=== RECORDS FOR THIS TASK ===
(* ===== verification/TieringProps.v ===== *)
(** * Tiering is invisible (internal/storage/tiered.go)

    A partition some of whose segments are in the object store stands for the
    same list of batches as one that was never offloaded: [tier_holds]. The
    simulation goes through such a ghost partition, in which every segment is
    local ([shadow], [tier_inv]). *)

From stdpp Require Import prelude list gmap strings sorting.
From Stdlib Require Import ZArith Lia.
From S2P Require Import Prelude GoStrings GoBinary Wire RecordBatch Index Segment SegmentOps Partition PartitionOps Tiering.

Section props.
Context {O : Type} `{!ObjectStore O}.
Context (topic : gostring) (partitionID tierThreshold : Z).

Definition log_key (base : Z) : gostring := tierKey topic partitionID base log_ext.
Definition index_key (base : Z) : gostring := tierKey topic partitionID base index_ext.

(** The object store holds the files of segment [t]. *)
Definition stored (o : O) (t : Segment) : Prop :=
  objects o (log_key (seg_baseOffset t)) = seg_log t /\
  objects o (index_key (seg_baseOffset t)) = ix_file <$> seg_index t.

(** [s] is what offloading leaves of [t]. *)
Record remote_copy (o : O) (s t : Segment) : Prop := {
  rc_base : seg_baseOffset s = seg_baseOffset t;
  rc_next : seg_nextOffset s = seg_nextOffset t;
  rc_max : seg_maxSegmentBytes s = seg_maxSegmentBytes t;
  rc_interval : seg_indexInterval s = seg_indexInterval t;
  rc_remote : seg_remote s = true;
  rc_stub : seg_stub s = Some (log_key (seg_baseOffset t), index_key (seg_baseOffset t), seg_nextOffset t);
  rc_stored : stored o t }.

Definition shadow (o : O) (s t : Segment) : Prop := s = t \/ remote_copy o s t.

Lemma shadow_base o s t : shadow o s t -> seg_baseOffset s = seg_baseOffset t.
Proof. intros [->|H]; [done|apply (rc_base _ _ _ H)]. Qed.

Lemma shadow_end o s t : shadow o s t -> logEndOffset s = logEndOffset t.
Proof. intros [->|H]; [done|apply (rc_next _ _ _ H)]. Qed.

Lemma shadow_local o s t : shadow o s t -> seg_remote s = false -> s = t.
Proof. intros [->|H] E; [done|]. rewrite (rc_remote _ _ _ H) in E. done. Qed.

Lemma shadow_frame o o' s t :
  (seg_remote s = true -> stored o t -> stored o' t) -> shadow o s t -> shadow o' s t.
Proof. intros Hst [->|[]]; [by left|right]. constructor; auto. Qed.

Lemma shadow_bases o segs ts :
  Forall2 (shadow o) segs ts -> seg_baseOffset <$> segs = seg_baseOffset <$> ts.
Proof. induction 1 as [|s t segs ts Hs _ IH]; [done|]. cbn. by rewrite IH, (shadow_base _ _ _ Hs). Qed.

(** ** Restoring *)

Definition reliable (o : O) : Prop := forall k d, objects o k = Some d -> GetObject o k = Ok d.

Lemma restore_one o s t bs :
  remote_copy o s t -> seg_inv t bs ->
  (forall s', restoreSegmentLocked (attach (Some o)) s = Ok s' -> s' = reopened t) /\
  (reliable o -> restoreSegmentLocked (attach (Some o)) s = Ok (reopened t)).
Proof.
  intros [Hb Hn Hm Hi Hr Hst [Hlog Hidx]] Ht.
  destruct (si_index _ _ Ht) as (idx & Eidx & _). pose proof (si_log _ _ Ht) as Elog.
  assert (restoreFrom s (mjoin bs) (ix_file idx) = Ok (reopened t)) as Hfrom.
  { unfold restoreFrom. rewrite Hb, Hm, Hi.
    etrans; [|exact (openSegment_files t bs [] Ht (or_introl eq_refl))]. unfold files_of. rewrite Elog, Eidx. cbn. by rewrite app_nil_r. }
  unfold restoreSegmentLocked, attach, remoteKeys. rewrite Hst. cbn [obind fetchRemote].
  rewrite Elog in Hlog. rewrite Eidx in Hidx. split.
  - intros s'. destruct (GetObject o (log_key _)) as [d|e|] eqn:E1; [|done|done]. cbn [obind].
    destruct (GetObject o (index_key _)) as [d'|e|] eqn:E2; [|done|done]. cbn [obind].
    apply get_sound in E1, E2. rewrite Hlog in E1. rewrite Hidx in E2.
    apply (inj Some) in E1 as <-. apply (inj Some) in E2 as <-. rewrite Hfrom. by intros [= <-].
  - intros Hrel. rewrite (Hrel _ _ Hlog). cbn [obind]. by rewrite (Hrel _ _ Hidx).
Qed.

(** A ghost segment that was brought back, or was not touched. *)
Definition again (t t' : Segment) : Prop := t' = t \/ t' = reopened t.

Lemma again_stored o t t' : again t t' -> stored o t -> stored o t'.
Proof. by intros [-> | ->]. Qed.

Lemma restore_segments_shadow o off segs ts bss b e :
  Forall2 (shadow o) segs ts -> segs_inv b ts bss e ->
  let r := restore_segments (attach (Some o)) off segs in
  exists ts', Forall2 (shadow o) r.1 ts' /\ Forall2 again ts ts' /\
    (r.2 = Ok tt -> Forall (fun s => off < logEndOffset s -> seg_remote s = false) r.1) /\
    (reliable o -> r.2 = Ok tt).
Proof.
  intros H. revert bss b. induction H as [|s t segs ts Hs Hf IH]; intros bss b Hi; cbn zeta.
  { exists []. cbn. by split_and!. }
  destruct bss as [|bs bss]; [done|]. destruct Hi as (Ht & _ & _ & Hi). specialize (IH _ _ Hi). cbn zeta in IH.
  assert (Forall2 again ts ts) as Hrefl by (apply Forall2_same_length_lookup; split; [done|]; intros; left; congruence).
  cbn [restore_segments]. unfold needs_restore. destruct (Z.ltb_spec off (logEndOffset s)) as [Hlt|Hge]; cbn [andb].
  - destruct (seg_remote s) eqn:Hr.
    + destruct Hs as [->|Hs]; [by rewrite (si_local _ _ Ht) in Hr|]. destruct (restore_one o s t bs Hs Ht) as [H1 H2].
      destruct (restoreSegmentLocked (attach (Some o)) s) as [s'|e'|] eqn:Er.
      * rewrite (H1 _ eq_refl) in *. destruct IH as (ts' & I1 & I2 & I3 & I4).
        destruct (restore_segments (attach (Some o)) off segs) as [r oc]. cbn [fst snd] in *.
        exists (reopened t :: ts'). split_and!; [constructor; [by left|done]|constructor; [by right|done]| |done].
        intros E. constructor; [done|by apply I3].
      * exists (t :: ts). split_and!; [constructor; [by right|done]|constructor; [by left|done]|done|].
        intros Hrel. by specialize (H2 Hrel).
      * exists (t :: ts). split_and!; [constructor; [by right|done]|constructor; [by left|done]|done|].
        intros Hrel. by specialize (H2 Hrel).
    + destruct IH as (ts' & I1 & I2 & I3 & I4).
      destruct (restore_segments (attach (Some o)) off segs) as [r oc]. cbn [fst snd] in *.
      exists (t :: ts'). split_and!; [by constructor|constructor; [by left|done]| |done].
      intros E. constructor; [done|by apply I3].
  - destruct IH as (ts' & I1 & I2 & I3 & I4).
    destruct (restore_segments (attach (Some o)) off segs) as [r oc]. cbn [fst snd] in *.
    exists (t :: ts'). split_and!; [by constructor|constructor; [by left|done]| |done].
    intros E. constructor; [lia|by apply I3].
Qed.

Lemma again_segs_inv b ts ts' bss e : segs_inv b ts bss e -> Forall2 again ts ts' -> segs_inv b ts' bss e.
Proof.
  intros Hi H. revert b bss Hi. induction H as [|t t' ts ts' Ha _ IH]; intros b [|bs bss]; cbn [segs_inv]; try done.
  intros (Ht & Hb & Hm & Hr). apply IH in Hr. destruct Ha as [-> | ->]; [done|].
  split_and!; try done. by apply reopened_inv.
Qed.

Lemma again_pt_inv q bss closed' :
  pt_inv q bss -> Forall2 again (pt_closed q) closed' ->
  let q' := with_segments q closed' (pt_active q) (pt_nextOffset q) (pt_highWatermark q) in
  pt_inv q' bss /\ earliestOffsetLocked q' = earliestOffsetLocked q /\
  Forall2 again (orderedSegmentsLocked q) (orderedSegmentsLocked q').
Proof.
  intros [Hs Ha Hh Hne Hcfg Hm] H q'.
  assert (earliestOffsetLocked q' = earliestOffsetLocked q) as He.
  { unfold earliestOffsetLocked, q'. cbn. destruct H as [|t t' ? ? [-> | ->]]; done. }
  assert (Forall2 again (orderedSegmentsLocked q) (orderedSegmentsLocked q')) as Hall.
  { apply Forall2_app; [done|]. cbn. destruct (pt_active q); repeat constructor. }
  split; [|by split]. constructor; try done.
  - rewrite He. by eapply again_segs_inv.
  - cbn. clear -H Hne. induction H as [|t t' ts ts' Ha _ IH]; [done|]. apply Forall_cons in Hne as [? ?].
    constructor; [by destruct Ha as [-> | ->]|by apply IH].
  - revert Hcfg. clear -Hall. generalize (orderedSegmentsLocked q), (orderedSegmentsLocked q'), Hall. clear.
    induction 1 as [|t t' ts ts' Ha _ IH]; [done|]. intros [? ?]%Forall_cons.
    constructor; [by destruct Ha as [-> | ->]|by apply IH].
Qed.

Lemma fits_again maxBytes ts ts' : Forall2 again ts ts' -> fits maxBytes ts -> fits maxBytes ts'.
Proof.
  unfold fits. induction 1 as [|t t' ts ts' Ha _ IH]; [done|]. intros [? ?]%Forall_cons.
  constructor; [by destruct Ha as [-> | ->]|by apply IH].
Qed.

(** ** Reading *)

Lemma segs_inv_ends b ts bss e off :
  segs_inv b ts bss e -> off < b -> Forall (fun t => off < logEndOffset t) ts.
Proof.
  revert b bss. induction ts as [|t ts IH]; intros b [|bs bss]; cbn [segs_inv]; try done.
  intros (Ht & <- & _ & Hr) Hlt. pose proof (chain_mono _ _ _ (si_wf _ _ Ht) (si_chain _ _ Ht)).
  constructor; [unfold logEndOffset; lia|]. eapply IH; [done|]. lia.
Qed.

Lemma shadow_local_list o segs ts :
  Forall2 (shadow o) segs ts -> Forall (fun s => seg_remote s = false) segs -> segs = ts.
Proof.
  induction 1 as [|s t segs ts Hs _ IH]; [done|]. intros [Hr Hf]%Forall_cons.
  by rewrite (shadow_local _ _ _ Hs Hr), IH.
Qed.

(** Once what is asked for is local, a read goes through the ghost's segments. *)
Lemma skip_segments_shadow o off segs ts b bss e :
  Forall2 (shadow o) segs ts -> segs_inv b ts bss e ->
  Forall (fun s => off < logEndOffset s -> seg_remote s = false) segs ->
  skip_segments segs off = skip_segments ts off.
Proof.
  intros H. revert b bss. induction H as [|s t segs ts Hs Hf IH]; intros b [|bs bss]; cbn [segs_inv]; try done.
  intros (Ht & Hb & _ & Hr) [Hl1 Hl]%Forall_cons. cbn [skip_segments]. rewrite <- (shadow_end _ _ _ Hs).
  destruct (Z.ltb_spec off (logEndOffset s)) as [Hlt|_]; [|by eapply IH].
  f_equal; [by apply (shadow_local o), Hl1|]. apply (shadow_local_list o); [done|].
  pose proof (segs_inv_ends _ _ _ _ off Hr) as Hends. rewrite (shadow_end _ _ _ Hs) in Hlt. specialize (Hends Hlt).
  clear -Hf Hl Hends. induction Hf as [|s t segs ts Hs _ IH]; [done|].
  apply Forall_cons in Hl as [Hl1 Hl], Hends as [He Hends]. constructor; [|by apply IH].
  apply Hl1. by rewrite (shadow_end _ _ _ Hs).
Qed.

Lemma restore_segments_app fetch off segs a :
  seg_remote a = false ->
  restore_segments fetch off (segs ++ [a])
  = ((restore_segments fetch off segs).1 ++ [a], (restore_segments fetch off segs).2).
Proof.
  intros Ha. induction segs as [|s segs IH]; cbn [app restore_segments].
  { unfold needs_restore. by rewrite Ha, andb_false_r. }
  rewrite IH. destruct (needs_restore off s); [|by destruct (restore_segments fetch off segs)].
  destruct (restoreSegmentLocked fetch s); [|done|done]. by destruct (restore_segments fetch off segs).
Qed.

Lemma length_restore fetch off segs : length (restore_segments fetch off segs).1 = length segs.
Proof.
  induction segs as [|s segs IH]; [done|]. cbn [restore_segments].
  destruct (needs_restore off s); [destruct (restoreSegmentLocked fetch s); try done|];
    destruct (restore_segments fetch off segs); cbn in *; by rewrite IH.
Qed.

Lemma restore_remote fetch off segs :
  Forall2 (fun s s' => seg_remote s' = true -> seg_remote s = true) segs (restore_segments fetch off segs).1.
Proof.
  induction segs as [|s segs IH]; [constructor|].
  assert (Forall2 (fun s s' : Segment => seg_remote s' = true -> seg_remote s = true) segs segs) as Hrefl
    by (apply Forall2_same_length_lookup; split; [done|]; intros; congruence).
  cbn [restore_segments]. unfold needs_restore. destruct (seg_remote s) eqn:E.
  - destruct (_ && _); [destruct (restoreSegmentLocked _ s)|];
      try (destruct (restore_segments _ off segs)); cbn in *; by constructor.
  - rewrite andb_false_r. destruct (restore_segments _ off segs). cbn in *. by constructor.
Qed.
---
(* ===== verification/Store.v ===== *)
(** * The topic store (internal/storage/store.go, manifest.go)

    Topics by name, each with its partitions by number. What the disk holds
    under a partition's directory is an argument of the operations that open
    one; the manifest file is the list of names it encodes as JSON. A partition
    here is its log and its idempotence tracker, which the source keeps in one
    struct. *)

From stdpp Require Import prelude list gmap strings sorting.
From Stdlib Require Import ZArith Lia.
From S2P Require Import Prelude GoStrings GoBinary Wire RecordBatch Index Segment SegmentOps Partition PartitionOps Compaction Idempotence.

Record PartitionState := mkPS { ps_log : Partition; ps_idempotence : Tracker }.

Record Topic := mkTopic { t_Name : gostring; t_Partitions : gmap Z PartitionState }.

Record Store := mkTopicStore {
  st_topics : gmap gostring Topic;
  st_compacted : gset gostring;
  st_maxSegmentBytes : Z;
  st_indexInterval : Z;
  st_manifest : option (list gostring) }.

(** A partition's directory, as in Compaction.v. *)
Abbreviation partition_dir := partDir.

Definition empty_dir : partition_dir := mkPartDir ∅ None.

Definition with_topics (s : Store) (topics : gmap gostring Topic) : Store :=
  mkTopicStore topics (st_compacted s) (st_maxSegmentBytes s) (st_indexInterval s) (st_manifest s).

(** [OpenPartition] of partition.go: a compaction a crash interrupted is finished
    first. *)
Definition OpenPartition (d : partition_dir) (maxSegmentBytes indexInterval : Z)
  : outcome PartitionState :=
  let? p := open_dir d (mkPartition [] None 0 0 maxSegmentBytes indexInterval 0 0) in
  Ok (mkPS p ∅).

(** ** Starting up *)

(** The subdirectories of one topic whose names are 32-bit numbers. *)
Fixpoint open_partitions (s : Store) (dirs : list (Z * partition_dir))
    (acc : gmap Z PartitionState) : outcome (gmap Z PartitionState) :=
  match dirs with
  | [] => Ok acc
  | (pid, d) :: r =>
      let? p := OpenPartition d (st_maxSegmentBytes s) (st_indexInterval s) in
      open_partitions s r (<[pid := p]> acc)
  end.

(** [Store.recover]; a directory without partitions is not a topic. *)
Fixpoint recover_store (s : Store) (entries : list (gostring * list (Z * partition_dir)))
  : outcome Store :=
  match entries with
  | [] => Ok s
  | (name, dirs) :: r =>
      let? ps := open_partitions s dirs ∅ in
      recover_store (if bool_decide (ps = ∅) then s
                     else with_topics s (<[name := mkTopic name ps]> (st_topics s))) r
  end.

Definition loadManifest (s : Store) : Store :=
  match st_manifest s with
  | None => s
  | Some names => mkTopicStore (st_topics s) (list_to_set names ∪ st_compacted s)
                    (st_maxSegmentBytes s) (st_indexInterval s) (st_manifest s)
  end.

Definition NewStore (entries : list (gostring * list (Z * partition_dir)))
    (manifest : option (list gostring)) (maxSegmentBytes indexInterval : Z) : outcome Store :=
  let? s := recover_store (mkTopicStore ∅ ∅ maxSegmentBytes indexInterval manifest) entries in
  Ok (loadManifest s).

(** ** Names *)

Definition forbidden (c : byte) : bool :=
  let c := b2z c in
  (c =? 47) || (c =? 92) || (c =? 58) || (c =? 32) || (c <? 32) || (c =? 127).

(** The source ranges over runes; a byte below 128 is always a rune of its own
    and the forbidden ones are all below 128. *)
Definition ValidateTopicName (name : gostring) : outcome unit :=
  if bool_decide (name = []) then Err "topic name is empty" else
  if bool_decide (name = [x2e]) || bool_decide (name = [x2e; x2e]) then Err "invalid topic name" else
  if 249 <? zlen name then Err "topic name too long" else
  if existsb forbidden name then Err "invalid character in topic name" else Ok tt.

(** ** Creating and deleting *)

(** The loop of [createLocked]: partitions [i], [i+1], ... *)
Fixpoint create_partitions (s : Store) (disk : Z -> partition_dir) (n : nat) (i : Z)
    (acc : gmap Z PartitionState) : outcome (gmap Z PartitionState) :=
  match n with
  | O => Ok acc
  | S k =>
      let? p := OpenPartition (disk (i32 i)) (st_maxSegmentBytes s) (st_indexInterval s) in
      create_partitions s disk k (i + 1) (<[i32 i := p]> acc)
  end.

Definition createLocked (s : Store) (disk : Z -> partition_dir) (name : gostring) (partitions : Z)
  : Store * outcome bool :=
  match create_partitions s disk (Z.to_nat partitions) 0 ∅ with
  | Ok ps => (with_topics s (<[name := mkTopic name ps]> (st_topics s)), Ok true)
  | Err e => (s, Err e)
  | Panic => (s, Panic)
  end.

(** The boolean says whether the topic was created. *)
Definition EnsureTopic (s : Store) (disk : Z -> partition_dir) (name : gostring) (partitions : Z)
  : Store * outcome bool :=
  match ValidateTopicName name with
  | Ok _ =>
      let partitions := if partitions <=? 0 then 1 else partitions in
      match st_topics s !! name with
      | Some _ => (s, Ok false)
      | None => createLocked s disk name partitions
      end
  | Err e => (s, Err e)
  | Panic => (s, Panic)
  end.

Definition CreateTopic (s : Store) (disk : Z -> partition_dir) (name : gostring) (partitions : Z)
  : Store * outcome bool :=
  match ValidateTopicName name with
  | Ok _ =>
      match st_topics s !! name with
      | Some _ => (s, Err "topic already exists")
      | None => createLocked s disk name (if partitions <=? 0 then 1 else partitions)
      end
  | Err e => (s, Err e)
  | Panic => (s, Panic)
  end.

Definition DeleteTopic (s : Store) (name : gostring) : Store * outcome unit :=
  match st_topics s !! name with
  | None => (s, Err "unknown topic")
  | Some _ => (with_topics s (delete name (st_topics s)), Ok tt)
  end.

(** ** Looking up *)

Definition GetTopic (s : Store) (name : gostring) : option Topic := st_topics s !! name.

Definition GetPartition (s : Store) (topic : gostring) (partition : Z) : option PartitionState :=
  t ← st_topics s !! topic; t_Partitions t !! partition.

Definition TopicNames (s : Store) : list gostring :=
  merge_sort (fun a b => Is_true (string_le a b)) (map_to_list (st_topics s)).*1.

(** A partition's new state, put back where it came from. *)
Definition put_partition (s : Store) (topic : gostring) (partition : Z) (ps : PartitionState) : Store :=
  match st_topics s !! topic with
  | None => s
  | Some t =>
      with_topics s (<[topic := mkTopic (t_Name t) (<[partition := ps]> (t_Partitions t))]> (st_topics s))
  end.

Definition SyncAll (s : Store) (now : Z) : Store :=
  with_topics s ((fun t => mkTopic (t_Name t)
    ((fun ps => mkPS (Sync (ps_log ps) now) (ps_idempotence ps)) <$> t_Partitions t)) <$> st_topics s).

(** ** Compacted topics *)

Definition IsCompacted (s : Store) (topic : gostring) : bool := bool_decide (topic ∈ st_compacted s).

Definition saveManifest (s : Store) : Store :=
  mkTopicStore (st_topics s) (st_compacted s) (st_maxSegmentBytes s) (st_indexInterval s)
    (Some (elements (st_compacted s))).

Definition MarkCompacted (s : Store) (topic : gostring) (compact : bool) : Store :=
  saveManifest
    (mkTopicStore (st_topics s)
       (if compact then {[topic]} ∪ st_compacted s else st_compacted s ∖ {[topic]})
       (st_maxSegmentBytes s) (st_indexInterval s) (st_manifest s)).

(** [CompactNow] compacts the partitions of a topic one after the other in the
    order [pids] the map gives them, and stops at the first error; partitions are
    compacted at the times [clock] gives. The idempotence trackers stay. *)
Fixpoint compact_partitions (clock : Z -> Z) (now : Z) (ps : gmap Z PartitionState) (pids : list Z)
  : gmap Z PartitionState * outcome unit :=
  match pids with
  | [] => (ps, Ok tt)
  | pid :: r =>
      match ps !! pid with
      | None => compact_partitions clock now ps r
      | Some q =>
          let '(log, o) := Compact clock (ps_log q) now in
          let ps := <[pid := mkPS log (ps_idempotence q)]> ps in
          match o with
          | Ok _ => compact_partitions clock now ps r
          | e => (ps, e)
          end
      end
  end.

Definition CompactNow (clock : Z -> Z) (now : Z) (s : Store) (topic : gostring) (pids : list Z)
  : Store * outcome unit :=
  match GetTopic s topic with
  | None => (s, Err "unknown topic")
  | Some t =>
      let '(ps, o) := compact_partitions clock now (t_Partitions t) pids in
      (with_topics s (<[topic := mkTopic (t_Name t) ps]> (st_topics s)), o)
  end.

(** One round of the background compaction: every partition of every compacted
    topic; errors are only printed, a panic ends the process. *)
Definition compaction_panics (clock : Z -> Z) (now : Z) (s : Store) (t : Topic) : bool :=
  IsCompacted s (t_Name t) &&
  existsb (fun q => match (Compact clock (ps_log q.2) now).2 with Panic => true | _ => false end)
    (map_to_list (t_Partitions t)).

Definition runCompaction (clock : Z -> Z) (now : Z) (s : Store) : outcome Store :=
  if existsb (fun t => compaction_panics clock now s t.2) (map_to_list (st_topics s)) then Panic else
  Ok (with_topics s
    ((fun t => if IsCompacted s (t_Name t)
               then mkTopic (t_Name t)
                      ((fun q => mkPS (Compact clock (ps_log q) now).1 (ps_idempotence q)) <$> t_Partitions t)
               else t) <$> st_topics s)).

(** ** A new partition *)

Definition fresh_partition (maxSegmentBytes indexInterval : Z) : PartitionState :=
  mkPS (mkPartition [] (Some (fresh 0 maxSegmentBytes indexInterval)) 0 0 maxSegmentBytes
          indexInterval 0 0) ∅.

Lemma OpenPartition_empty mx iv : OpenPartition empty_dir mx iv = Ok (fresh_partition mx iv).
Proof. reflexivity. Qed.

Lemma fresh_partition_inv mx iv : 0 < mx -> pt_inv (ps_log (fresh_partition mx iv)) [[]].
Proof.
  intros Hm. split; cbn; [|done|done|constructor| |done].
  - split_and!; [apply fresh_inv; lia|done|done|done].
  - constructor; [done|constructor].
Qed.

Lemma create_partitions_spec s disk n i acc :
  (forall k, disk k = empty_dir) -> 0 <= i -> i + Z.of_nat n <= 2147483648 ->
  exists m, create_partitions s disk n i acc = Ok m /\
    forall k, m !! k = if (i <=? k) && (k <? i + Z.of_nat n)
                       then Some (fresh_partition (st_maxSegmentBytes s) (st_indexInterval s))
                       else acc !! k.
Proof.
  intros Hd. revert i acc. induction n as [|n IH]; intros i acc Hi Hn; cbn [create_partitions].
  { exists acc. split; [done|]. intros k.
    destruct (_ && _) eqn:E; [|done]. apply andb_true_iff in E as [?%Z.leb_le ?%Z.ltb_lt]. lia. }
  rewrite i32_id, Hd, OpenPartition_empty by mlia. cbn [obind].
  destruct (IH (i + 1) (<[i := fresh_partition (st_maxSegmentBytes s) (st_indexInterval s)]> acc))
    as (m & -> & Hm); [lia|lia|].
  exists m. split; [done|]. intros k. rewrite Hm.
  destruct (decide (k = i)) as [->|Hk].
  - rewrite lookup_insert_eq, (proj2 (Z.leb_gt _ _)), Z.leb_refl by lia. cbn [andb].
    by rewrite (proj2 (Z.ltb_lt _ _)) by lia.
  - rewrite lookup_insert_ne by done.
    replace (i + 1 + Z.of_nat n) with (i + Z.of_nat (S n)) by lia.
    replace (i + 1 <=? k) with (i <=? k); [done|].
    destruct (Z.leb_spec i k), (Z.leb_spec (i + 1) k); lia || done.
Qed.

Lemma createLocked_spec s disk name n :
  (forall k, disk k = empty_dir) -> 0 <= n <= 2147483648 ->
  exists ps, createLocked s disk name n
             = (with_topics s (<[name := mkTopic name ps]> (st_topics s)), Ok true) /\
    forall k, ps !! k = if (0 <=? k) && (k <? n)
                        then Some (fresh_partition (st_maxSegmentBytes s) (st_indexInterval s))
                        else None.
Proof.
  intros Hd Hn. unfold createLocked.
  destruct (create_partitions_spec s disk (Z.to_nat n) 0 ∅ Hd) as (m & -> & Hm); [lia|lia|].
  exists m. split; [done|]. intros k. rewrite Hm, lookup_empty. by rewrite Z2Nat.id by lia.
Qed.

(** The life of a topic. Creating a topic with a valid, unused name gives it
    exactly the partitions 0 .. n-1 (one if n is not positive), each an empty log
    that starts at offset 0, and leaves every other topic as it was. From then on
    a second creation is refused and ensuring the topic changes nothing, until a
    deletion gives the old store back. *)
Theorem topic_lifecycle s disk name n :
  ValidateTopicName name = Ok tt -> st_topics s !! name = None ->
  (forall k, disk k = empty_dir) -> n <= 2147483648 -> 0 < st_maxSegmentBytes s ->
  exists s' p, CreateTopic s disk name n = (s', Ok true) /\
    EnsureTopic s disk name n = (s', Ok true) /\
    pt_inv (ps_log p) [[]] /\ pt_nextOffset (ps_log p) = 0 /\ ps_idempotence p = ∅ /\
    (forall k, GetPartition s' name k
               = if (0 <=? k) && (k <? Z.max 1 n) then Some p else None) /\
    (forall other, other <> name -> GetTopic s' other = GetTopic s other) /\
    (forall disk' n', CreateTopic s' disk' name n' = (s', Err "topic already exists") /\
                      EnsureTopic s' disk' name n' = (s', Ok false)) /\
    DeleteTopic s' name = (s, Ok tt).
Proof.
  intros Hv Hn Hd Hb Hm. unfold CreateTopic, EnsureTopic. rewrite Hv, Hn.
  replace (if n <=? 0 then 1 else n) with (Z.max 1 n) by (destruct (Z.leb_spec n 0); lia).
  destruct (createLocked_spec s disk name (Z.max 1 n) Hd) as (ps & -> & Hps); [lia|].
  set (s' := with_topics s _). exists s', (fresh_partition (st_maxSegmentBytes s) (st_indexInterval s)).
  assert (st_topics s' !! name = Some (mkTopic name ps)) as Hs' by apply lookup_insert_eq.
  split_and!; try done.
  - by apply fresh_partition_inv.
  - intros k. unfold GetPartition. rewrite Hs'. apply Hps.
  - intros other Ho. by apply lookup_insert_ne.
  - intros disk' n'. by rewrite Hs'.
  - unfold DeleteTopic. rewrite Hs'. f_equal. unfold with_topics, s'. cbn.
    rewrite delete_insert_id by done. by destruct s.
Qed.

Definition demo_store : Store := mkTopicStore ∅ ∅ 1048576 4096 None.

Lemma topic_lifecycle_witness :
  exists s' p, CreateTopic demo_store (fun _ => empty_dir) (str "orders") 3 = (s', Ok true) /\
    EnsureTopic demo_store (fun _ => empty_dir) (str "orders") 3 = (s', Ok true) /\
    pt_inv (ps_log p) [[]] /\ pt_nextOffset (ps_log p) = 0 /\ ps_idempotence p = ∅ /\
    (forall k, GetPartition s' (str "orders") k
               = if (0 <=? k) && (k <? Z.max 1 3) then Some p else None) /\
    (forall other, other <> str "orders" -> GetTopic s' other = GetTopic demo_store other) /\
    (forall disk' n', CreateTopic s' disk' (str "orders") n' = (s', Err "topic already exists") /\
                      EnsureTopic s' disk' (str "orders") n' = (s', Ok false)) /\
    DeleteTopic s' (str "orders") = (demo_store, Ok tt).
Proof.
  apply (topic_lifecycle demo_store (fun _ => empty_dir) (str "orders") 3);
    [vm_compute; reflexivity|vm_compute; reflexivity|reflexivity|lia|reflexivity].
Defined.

=== REQUIREMENT ===
A single number is needed: how many lines of the material contain the word "verification".

=== TASK SOLUTION ===
2